Denki Kurage bien qu’adapté d’un roman, porte donc toutes les traces, érotico-sociales, de l’œuvre de Masumura. Comme toujours, c’est un moment privilégié pour admirer les talents de metteur en scène du japonais, et notamment son art du cadrage. Dès le début déjà, son art en la matière explose subtilement au cours de la partie de cartes entre Yumi et le petit ami de sa mère, où l’on comprend que les jambes de la jeune femme - et donc sa possession - sont l’enjeu de la partie plus qu’une quelconque victoire. Autre trait caractéristique, son exploitation des espaces restreints et surtout des intérieurs, et sa gestion des dialogues. Il n’y a pas de champ/contre-champ à proprement parler chez Masumura ; tous les personnages sont présents à l’écran, de dos ou de face, et leurs disposition et comportement confèrent aux différentes scènes une lecture toujours évidente des rapports en puissance. Le plus étonnant dispositif de mise en scène dans Denki Kurage, consiste en l’exclusion, fréquente et paradoxale, de Yumi au cours de discussions dont elle est pourtant l’objet, tout en la maintenant, souvent de dos, dans le cadre. Les protagonistes parlent d’elle et la regardent, toute notre attention est portée sur elle et pourtant nous la voyons pas. La démarche très cynique, souligne le caractère inexorable du destin social de Yumi.
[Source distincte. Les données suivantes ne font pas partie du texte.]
(** * wingshack-whatsapp-worker: a shallow embedding of [src/index.ts]

    The worker relays outbound jobs from the [outbox_jobs] table to a
    WhatsApp session.  This development embeds

    - the phone-number helpers ([normalizePhone], [e164ToWhatsAppId]),
    - the lock-file cleanup of the browser profile
      ([cleanupChromiumLockFiles] and the profile cleaning inlined in
      [startWhatsAppClient]),
    - the acquisition retry loop of [startWhatsAppClient],
    - the polling tick [processOutboundJob], both as one function of the
      outcomes of its awaited calls and as a transition system in which
      the ticks of several worker processes interleave on one store,

    and states the properties of the specification over them.

    Conventions.  A JavaScript string is a [string] whose characters are
    read as the code units U+0000..U+00FF.  A JavaScript number holding
    an integer is a [Z].  A nullable column is an [option].  A call of
    the file system that can throw is given each of its outcomes; so is
    the value that a rejected [sendText] throws.  Console output is not
    modelled. *)

From Stdlib Require Import ZArith Ascii.
From stdpp Require Import gmap strings list fin_maps relations.

Local Open Scope Z_scope.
Denki Kurage est donc une réussite caractéristique du travail de Yasuzo Masumura. Son héroïne, comme toutes les femmes qu’il met en scène, est sublime et borderline, même si la beauté de Mari Atsumi, aguicheuse et moins froide que celle d’Ayako Wakao, est forcément moins érotique. Marqué par son époque, le réalisateur livre par ailleurs quelques scènes psychédéliques du meilleur effet - la sortie en boîte de nuit et la scène d’amour tant attendue entre Yumi et Nozawa, sur un lit qui tourne face à des miroirs. La collaboration entre le réalisateur et l’actrice est au final une réussite ; tant mieux puisqu’elle se renouvellera au cours de la même année, à l’occasion de Shibire Kurage.
Denki Kurage est disponible en DVD zone 2 japonais chez Toshiba. La copie, sublime, n’est malheureusement pas accompagnée de sous-titres.